(Data extracted from a collection)
━━━━━━━━━━━━━━━━━━━━

(** ** Facts about splitting and joining *)

Lemma split_on_cons_ne sep s : split_on sep s ≠ [].
Proof. destruct s as [|c s]; simpl; [done|]. case_if; [done|]. by case_match. Qed.

#[export] Hint Resolve split_on_cons_ne : mail.

Lemma split_on_pieces sep s w :
  w ∈ split_on sep s → ∀ c, c ∈ w → sep c = false.
Proof.
  revert w. induction s as [|c s IH]; simpl; intros w Hw d Hd.
  - apply list_elem_of_singleton in Hw as ->. by apply elem_of_nil in Hd.
  - case_ifs.
    + apply elem_of_cons in Hw as [->|Hw]; [by apply elem_of_nil in Hd|eauto].
    + destruct (split_on sep s) as [|w' ws] eqn:E; [by destruct (split_on_cons_ne sep s)|].
      apply elem_of_cons in Hw as [->|Hw]; [|eapply IH; [|done]; set_solver].
      apply elem_of_cons in Hd as [->|Hd]; [done|]. eapply IH; [|done]. set_solver.
Qed.

Lemma split_on_elem sep s w c : w ∈ split_on sep s → c ∈ w → c ∈ s.
Proof.
  revert w. induction s as [|d s IH]; simpl; intros w Hw Hc.
  - apply list_elem_of_singleton in Hw as ->. done.
  - destruct (sep d).
    + apply elem_of_cons in Hw as [->|Hw]; [by apply elem_of_nil in Hc|]. right. eauto.
    + destruct (split_on sep s) as [|w' ws] eqn:E; [by destruct (split_on_cons_ne sep s)|].
      apply elem_of_cons in Hw as [->|Hw].
      * apply elem_of_cons in Hc as [->|Hc]; [left|right]. eapply IH; [left|done].
      * right. eapply IH; [right|]; done.
Qed.

Lemma split_on_id sep w : (∀ c, c ∈ w → sep c = false) → split_on sep w = [w].
Proof.
  induction w as [|c w IH]; intros Hw; [done|]. simpl.
  rewrite (Hw c) by set_solver. rewrite IH by set_solver. done.
Qed.

Lemma split_on_app_sep sep w c s :
  (∀ d, d ∈ w → sep d = false) → sep c = true →
  split_on sep (w ++ c :: s) = w :: split_on sep s.
Proof.
  intros Hw Hc. induction w as [|d w IH]; simpl; [by rewrite Hc|].
  rewrite (Hw d) by set_solver. rewrite IH by set_solver. done.
Qed.

Lemma join_slash_cons2 p q ps :
  join_slash (p :: q :: ps) = p ++ ch_slash :: join_slash (q :: ps).
Proof. done. Qed.

(** Splitting what was joined gives the pieces back. *)
Lemma split_join parts :
  parts ≠ [] → (∀ w, w ∈ parts → ∀ c, c ∈ w → is_slash c = false) →
  split_on is_slash (join_slash parts) = parts.
Proof.
  induction parts as [|p [|q ps] IH]; intros Hne H; [done| |].
  - apply split_on_id. apply H. set_solver.
  - rewrite join_slash_cons2, split_on_app_sep.
    + f_equal. apply IH; [done|]. set_solver.
    + apply H. set_solver.
    + done.
Qed.
(* ===== verification/PatternOverlap.v ===== *)
(** * Glob pattern overlap ([mcp-agent-mail-core/src/pattern_overlap.rs])

    The reservation system calls two path patterns conflicting when they
    overlap.  This file models the normalisation of patterns, their compiled
    form, the overlap test and the thread-local cache of compiled patterns, for
    the build where [cfg!(any(target_os = "macos", target_os = "windows"))] is
    false.  The [globset] crate is a parameter: see {!Globset}. *)

From stdpp Require Import base tactics list gmap strings.
From S2P Require Import Prelude OverlapDp.

(** ** The [globset] crate

    [glob_build p]: [GlobBuilder::new(p).literal_separator(true).build()]
    succeeds; [glob_is_match p s]: the matcher compiled from [p] accepts [s]. *)
Class Globset := {
  glob_build : str → bool;
  glob_is_match : str → str → bool;
}.

Module PatternOverlap.

(** ** Normalisation *)

Definition is_path_separator (c : N) : bool :=
  (c =? ch_slash)%N || (c =? ch_backslash)%N.

(** The [parts] stack after one more component. *)
Definition push_component (parts : list str) (component : str) : list str :=
  if bool_decide (component = [] ∨ component = lit ".") then parts
  else if bool_decide (component = lit "..") then
    (if bool_decide (parts = []) then parts else take (pred (length parts)) parts)
  else parts ++ [component].

Definition normalize_pattern (pattern : str) : str :=
  join_slash (fold_left push_component (split_on is_path_separator (trim pattern)) []).

(** ** Pattern segments *)

(** A [GlobMatcher] is identified by the pattern it was compiled from. *)
Abbreviation GlobMatcher := str.

Inductive PatternSegment :=
  | Literal (s : str)
  | Glob (raw : str) (matcher : GlobMatcher)
  | Recursive.

Inductive SimpleGlobToken :=
  | TokLiteral (c : N)
  | AnyChar
  | AnyString.

#[export] Instance SimpleGlobToken_eq_dec : EqDecision SimpleGlobToken.
Proof. solve_decision. Defined.

#[export] Instance PatternSegment_eq_dec : EqDecision PatternSegment.
Proof. solve_decision. Defined.

Fixpoint parse_tokens_loop (tokens : list SimpleGlobToken) (segment : str)
    : option (list SimpleGlobToken) :=
  match segment with
  | [] => Some tokens
  | ch :: rest =>
      if (ch =? ch_star)%N then
        parse_tokens_loop
          (if bool_decide (last tokens = Some AnyString) then tokens
           else tokens ++ [AnyString]) rest
      else if (ch =? ch_question)%N then parse_tokens_loop (tokens ++ [AnyChar]) rest
      else if (ch =? ch_lbracket)%N || (ch =? ch_rbracket)%N
              || (ch =? ch_lbrace)%N || (ch =? ch_rbrace)%N then None
      else parse_tokens_loop (tokens ++ [TokLiteral ch]) rest
  end.

Definition parse_simple_glob_tokens (segment : str) : option (list SimpleGlobToken) :=
  parse_tokens_loop [] segment.

Definition tok_star (t : SimpleGlobToken) : bool :=
  match t with AnyString => true | _ => false end.

Definition tok_overlap (a b : SimpleGlobToken) : bool :=
  match a, b with
  | TokLiteral c, TokLiteral d => (c =? d)%N
  | _, _ => true
  end.

(** The outer [option]: [None] would be a panic or non-termination; see
    [simple_glob_tokens_overlap_total]. *)
Definition simple_glob_tokens_overlap (left right : list SimpleGlobToken) : option bool :=
  overlap_search tok_star tok_overlap left right.

Definition simple_glob_patterns_overlap (left right : str) : option bool :=
  left_tokens ← parse_simple_glob_tokens left;
  right_tokens ← parse_simple_glob_tokens right;
  simple_glob_tokens_overlap left_tokens right_tokens.

Definition has_glob_meta (s : str) : bool :=
  existsb (λ b, (b =? ch_star)%N || (b =? ch_question)%N || (b =? ch_lbracket)%N
                || (b =? ch_lbrace)%N) s.

(** [str::find('/')]. *)
Fixpoint find_slash (s : str) : option nat :=
  match s with
  | [] => None
  | c :: s' => if is_slash c then Some 0 else S <$> find_slash s'
  end.

Definition first_literal_segment_end (norm : str) : option nat :=
  let seg_end := default (length norm) (find_slash norm) in
  let seg := take seg_end norm in
  if bool_decide (seg = []) || has_glob_meta seg then None else Some seg_end.

Definition is_directory_prefix (prefix full : str) : bool :=
  if bool_decide (prefix = []) then true
  else starts_with prefix full
       && bool_decide (full !! length prefix = Some ch_slash).

Record CompiledPattern := {
  norm : str;
  matcher : option GlobMatcher;
  is_glob : bool;
  literal_segment_end : option nat;
  segments : list PatternSegment;
}.

#[export] Instance CompiledPattern_eq_dec : EqDecision CompiledPattern.
Proof. solve_decision. Defined.

Definition seg_star (s : PatternSegment) : bool :=
  match s with Recursive => true | _ => false end.

Section with_globset.
Context `{Globset}.

Definition compile_segment (s : str) : PatternSegment :=
  if bool_decide (s = lit "**") then Recursive
  else if has_glob_meta s then
    (if glob_build s then Glob s s else Literal s)
  else Literal s.

Definition compile (raw : str) : CompiledPattern :=
  let norm := normalize_pattern raw in
  let is_glob := has_glob_meta norm in
  {| norm := norm;
     is_glob := is_glob;
     literal_segment_end := first_literal_segment_end norm;
     matcher := if is_glob then (if glob_build norm then Some norm else None) else None;
     segments := compile_segment <$> split_on is_slash norm |}.

Definition is_matchable (p : CompiledPattern) : bool :=
  negb (is_glob p) || bool_decide (is_Some (matcher p)).

Definition first_literal_segment (p : CompiledPattern) : option str :=
  (λ n, take n (norm p)) <$> literal_segment_end p.

Definition matcher_accepts (m : option GlobMatcher) (path : str) : bool :=
  match m with Some g => glob_is_match g path | None => false end.

Definition matches (p : CompiledPattern) (path : str) : bool :=
  matcher_accepts (matcher p) path
  || (negb (is_glob p) && bool_decide (norm p = path)).

Definition seg_overlaps (a b : PatternSegment) : bool :=
  match a, b with
  | Literal l1, Literal l2 => bool_decide (l1 = l2)
  | Glob _ m, Literal l | Literal l, Glob _ m => glob_is_match m l
  | Glob left_raw _, Glob right_raw _ =>
      default true (simple_glob_patterns_overlap left_raw right_raw)
  | Recursive, _ | _, Recursive => true
  end.

Definition segments_overlap (s1 s2 : list PatternSegment) : option bool :=
  overlap_search seg_star seg_overlaps s1 s2.

Definition is_some {A} (o : option A) : bool := match o with Some _ => true | None => false end.

(** Both patterns start with a literal segment, and the segments differ. *)
Definition literal_segments_differ (p q : CompiledPattern) : bool :=
  match first_literal_segment p, first_literal_segment q with
  | Some left_seg, Some right_seg => bool_decide (left_seg ≠ right_seg)
  | _, _ => false
  end.

Definition overlaps_opt (p q : CompiledPattern) : option bool :=
  if bool_decide (norm p = norm q) then Some true
  else if negb (is_glob p) && is_directory_prefix (norm p) (norm q) then Some true
  else if negb (is_glob q) && is_directory_prefix (norm q) (norm p) then Some true
  else if is_some (matcher p) && (negb (is_glob q) || is_some (matcher q))
          && matcher_accepts (matcher p) (norm q) then Some true
  else if is_some (matcher q) && (negb (is_glob p) || is_some (matcher p))
          && matcher_accepts (matcher q) (norm p) then Some true
  else if (is_glob p && negb (is_some (matcher p)))
          || (is_glob q && negb (is_some (matcher q))) then Some false
  else if literal_segments_differ p q then Some false
  else segments_overlap (segments p) (segments q).

(** [CompiledPattern::overlaps]; the search never fails
    ([overlaps_opt_total]). *)
Definition overlaps (p q : CompiledPattern) : bool := default false (overlaps_opt p q).

(** ** The cache of compiled patterns *)

Record PatternCache := {
  capacity : nat;
  entries : gmap str CompiledPattern;
  order : list str;
}.
(* ===== verification/Timestamps.v ===== *)
(** * The clock ([mcp-agent-mail-core/src/timestamps.rs])

    [now_micros] hands out the timestamps the whole system stores.  Its two
    atomic read-modify-writes are modelled as separate steps of a transition
    system with any number of threads, so the theorems cover every
    interleaving.  The two skew counters are relaxed statistics and move with
    the first step.  [chrono] is a parameter. *)

From stdpp Require Import base tactics list gmap sorting.
From S2P Require Import Prelude.
Open Scope Z_scope.

Module Timestamps.

Definition MICROS_PER_SECOND : Z := 1000000.
Definition BACKWARD_JUMP_THRESHOLD_US : Z := 1000000.
Definition FORWARD_JUMP_THRESHOLD_US : Z := 300000000.

(** The statics of the module. *)
Record ClockSkewMetrics := {
  backward_jumps : Z;
  forward_jumps : Z;
  last_system_time_us : Z;
}.

Definition clock_skew_reset : ClockSkewMetrics :=
  {| backward_jumps := 0; forward_jumps := 0; last_system_time_us := 0 |}.

(** The first read-modify-write of [now_micros], [fetch_max], with the counters
    and the early return.  [None]: the call goes on to [fetch_add]. *)
Definition observe (current : Z) (m : ClockSkewMetrics) : option Z * ClockSkewMetrics :=
  let prev := last_system_time_us m in
  let delta := current - prev in
  let back := if bool_decide (prev ≠ 0 ∧ delta < - BACKWARD_JUMP_THRESHOLD_US)
              then backward_jumps m + 1 else backward_jumps m in
  let fwd := if bool_decide (prev ≠ 0 ∧ FORWARD_JUMP_THRESHOLD_US < delta)
             then forward_jumps m + 1 else forward_jumps m in
  (if bool_decide (prev < current) then Some current else None,
   {| backward_jumps := back; forward_jumps := fwd;
      last_system_time_us := Z.max prev current |}).

(** The second one, [fetch_add(1) + 1]. *)
Definition bump (m : ClockSkewMetrics) : Z * ClockSkewMetrics :=
  (last_system_time_us m + 1,
   {| backward_jumps := backward_jumps m; forward_jumps := forward_jumps m;
      last_system_time_us := last_system_time_us m + 1 |}).

(** A call that no other thread interleaves with. *)
Definition now_micros (current : Z) (m : ClockSkewMetrics) : Z * ClockSkewMetrics :=
  match observe current m with
  | (Some v, m') => (v, m')
  | (None, m') => bump m'
  end.

(** ** Interleaved calls *)

(** The threads between their two steps, and the values returned so far, the
    latest first. *)
Record Sys := {
  metrics : ClockSkewMetrics;
  bumping : gset nat;
  returned : list (nat * Z);
}.

Definition initial : Sys := {| metrics := clock_skew_reset; bumping := ∅; returned := [] |}.

Inductive step : Sys → Sys → Prop :=
  | step_fast s t current v m :
      t ∉ bumping s → observe current (metrics s) = (Some v, m) →
      step s {| metrics := m; bumping := bumping s; returned := (t, v) :: returned s |}
  | step_slow s t current m :
      t ∉ bumping s → observe current (metrics s) = (None, m) →
      step s {| metrics := m; bumping := {[t]} ∪ bumping s; returned := returned s |}
  (** an [i64] has room until the year 294247 *)
  | step_bump s t v m :
      t ∈ bumping s → last_system_time_us (metrics s) < i64_max → bump (metrics s) = (v, m) →
      step s {| metrics := m; bumping := bumping s ∖ {[t]}; returned := (t, v) :: returned s |}.

Definition reachable (s : Sys) : Prop := rtc step initial s.

(** The latest value returned is below the high-water mark, and the values were
    returned in increasing order. *)
Definition ordered (s : Sys) : Prop :=
  Forall (λ r, r.2 ≤ last_system_time_us (metrics s)) (returned s) ∧
  StronglySorted (λ r1 r2 : nat * Z, r2.2 < r1.2) (returned s).

Lemma observe_some current m v m' :
  observe current m = (Some v, m') →
  last_system_time_us m < v ∧ last_system_time_us m' = v.
Proof.
  unfold observe. case_bool_decide; intros [= <- <-]; simpl. lia.
Qed.

Lemma observe_none current m m' :
  observe current m = (None, m') → last_system_time_us m' = last_system_time_us m.
Proof. unfold observe. case_bool_decide; intros [= <-]; simpl. lia. Qed.

Lemma ordered_push s t v m B :
  ordered s → last_system_time_us (metrics s) < v → last_system_time_us m = v →
  ordered {| metrics := m; bumping := B; returned := (t, v) :: returned s |}.
Proof.
  intros [Hle Hs] Hv Hm. split; simpl.
  - constructor; [simpl; lia|]. eapply Forall_impl; [exact Hle|]. simpl. intros; lia.
  - constructor; [done|]. eapply Forall_impl; [exact Hle|]. simpl. intros; lia.
Qed.

Lemma step_ordered s s' : step s s' → ordered s → ordered s'.
Proof.
  destruct 1 as [s t current v m Ht Ho|s t current m Ht Ho|s t v m Ht Hlt Hb]; intros Hs.
  - apply observe_some in Ho as [? ?]. by eapply ordered_push.
  - apply observe_none in Ho. destruct Hs as [Hle Hs]. split; simpl; [|done]. by rewrite Ho.
  - injection Hb as <- <-. eapply ordered_push; [done| |done]. simpl. lia.
Qed.

(** C38: however the threads interleave, and whatever the wall clock does
    (standing still or jumping backwards included), every value [now_micros]
    returns is larger than all those returned before it; in particular no two
    calls ever return the same timestamp. *)
Theorem now_micros_increasing s :
  reachable s → StronglySorted (λ r1 r2 : nat * Z, r2.2 < r1.2) (returned s).
Proof.
  intros Hr. assert (ordered initial) as H0 by (split; constructor).
  enough (ordered s) as [_ ?]; [done|].
  induction Hr as [|s1 s2 s3 Hstep _ IH]; [done|]. by eapply IH, step_ordered.
Qed.

(** A backward jump of the wall clock, seen by another thread. *)
Lemma now_micros_increasing_witness :
  StronglySorted (λ r1 r2 : nat * Z, r2.2 < r1.2) [(2%nat, 5000001); (1%nat, 5000000)].
Proof.
  pose (s1 := {| metrics := {| backward_jumps := 0; forward_jumps := 0; last_system_time_us := 5000000 |};
                 bumping := ∅; returned := [(1%nat, 5000000)] |}).
  pose (s2 := {| metrics := {| backward_jumps := 1; forward_jumps := 0; last_system_time_us := 5000000 |};
                 bumping := {[2%nat]} ∪ ∅; returned := [(1%nat, 5000000)] |}).
  pose (s3 := {| metrics := {| backward_jumps := 1; forward_jumps := 0; last_system_time_us := 5000001 |};
                 bumping := ({[2%nat]} ∪ ∅) ∖ {[2%nat]};
                 returned := [(2%nat, 5000001); (1%nat, 5000000)] |}).
  apply (now_micros_increasing s3).
  apply (rtc_l _ _ s1); [|apply (rtc_l _ _ s2); [|apply (rtc_l _ _ s3); [|apply rtc_refl]]].
  - refine (step_fast initial 1%nat 5000000 _ _ _ _); [set_solver|reflexivity].
  - refine (step_slow s1 2%nat 1000000 _ _ _); [set_solver|reflexivity].
  - refine (step_bump s2 2%nat _ _ _ _ _); [set_solver|vm_compute; reflexivity|reflexivity].
Defined.

(** ** Conversions *)

(** [chrono]: [Utc.timestamp_opt(secs, nsecs).single()], the two extreme dates
    and [timestamp_micros]. *)
Class Chrono := {
  DateTime : Type;
  timestamp_opt : Z → Z → option DateTime;
  MIN_UTC : DateTime;
  MAX_UTC : DateTime;
  timestamp_micros : DateTime → Z;
}.

(** A date built from seconds and nanoseconds reports them in microseconds. *)
Class ChronoLaws `{Chrono} :=
  timestamp_micros_opt secs nsecs d :
    0 ≤ nsecs < 1000000000 → timestamp_opt secs nsecs = Some d →
    timestamp_micros d = secs * 1000000 + nsecs `div` 1000.

Section conversions.
Context `{ChronoLaws}.

Definition naive_to_micros (dt : DateTime) : Z := timestamp_micros dt.

(** [div_euclid] and [rem_euclid] by a positive constant. *)
Definition micros_to_naive (micros : Z) : DateTime :=
  let secs := micros `div` MICROS_PER_SECOND in
  let sub_micros := micros `mod` MICROS_PER_SECOND in
  let nsecs := if bool_decide (0 ≤ sub_micros * 1000 < 2 ^ 32) then sub_micros * 1000 else 0 in
  match timestamp_opt secs nsecs with
  | Some dt => dt
  | None => if bool_decide (micros < 0) then MIN_UTC else MAX_UTC
  end.

(** a timestamp converted to a date and back is unchanged, negative
    timestamps included, whenever the date is representable. *)
Theorem micros_naive_roundtrip micros :
  is_Some (timestamp_opt (micros `div` 1000000) (micros `mod` 1000000 * 1000)) →
  naive_to_micros (micros_to_naive micros) = micros.
Proof.
  intros [d Hd]. unfold naive_to_micros, micros_to_naive, MICROS_PER_SECOND.
  pose proof (Z.mod_pos_bound micros 1000000 ltac:(lia)) as Hb.
  rewrite bool_decide_true by lia. rewrite Hd.
  rewrite (timestamp_micros_opt (micros `div` 1000000) (micros `mod` 1000000 * 1000) d); [|lia|done].
  rewrite Z.div_mul by lia. pose proof (Z.div_mod micros 1000000 ltac:(lia)). lia.
Qed.
End conversions.

(** Dates as a number of seconds and nanoseconds within some range. *)
Definition plain_chrono : Chrono := {|
  DateTime := Z * Z;
  timestamp_opt secs nsecs :=
    if bool_decide (- 8334601228800 ≤ secs < 8210266876800) then Some (secs, nsecs) else None;
  MIN_UTC := (- 8334601228800, 0);
  MAX_UTC := (8210266876799, 999999999);
  timestamp_micros d := d.1 * 1000000 + d.2 `div` 1000;
|}.

Lemma plain_chrono_laws : @ChronoLaws plain_chrono.
Proof.
  intros secs nsecs d _. cbn [plain_chrono timestamp_opt timestamp_micros].
  case_bool_decide; [|done]. by intros [= <-].
Qed.

Lemma micros_naive_roundtrip_witness :
  @naive_to_micros plain_chrono (@micros_to_naive plain_chrono (-1)) = -1.
Proof.
  apply (@micros_naive_roundtrip plain_chrono plain_chrono_laws).
  vm_compute. eexists. reflexivity.
Defined.
End Timestamps.
Lemma before_renewal_good : good before_renewal.
Proof.
  apply (timely_run_good (H1 := ConflictIndexContents.index_detector_laws) initial);
    [|apply initial_good].
  apply (check_run_spec timelyb timely); [apply timelyb_spec|]. vm_compute. reflexivity.
Qed.

Lemma renewal_breaks_exclusion_iff_witness :
  let w := apply_event (renew_a 60000000) before_renewal in broken (clock w) (db w).
Proof.
  destruct before_renewal_good as [Hwf Hex].
  apply (renewal_breaks_exclusion_iff 60000000 1 10 60 None None before_renewal Hwf Hex). clear Hwf Hex.
  split; [eexists; vm_compute; reflexivity|].
  destruct (rows (db before_renewal)) as [|r [|s l]] eqn:E; [vm_compute in E; discriminate..|].
  exists r, s. unfold revived, excludes. rewrite E. vm_compute in E. injection E as <- <- <-.
  split_and!; try (vm_compute; reflexivity || discriminate).
  - apply list_elem_of_here.
  - split; exact I.
  - apply list_elem_of_further, list_elem_of_here.
  - left. reflexivity.
Defined.

(** ** Witnesses *)

Import ConflictIndexContents.

Definition no_one_else : Environment := {| interfere := λ _ d, d; tick := Z.succ |}.
Definition two_rows : Db := db (run [ETick 1; create_a; create_b 1 "docs/*.md"] initial).

Lemma two_rows_wf : wf two_rows.
Proof.
  apply (event_wf (create_b 1 "docs/*.md") {| db := db (run [ETick 1; create_a] initial); clock := 1 |});
    [by apply enabledb_spec|].
  apply (event_wf create_a {| db := empty_db; clock := 1 |}); [by apply enabledb_spec|apply wf_empty].
Qed.

Lemma released_forever_witness :
  let w := {| db := two_rows; clock := 1 |} in
  let w1 := apply_event (ERelease 2 [1] Any) w in
  let w2 := run [renew_a 1; create_b 1 "lib/*"] w1 in
  Forall (λ r', row_id r' = 1 → active (db w2) r' = false) (rows (db w2)).
Proof.
  intros w w1 w2. apply Forall_forall. intros r' Hr' E.
  destruct (rows (db w1)) as [|r l] eqn:Er; [vm_compute in Er; discriminate|].
  apply (released_forever (H1 := index_detector_laws) w1 w2 r r').
  - apply event_wf; [done|apply two_rows_wf].
  - apply (check_run_spec (λ _ _, true)); [done|]. vm_compute. reflexivity.
  - rewrite Er. left.
  - vm_compute in Er. injection Er as <- <-. vm_compute. reflexivity.
  - exact Hr'.
  - vm_compute in Er. injection Er as <- <-. rewrite E. reflexivity.
Defined.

━━━━━━━━━━━━━━━━━━━━

Aim of the exercise:
Retype exactly the lines from the start of the entries through the one with "- destruct (sep d)."; include both ends.

Task result:
(** ** Facts about splitting and joining *)

Lemma split_on_cons_ne sep s : split_on sep s ≠ [].
Proof. destruct s as [|c s]; simpl; [done|]. case_if; [done|]. by case_match. Qed.

#[export] Hint Resolve split_on_cons_ne : mail.

Lemma split_on_pieces sep s w :
  w ∈ split_on sep s → ∀ c, c ∈ w → sep c = false.
Proof.
  revert w. induction s as [|c s IH]; simpl; intros w Hw d Hd.
  - apply list_elem_of_singleton in Hw as ->. by apply elem_of_nil in Hd.
  - case_ifs.
    + apply elem_of_cons in Hw as [->|Hw]; [by apply elem_of_nil in Hd|eauto].
    + destruct (split_on sep s) as [|w' ws] eqn:E; [by destruct (split_on_cons_ne sep s)|].
      apply elem_of_cons in Hw as [->|Hw]; [|eapply IH; [|done]; set_solver].
      apply elem_of_cons in Hd as [->|Hd]; [done|]. eapply IH; [|done]. set_solver.
Qed.

Lemma split_on_elem sep s w c : w ∈ split_on sep s → c ∈ w → c ∈ s.
Proof.
  revert w. induction s as [|d s IH]; simpl; intros w Hw Hc.
  - apply list_elem_of_singleton in Hw as ->. done.
  - destruct (sep d).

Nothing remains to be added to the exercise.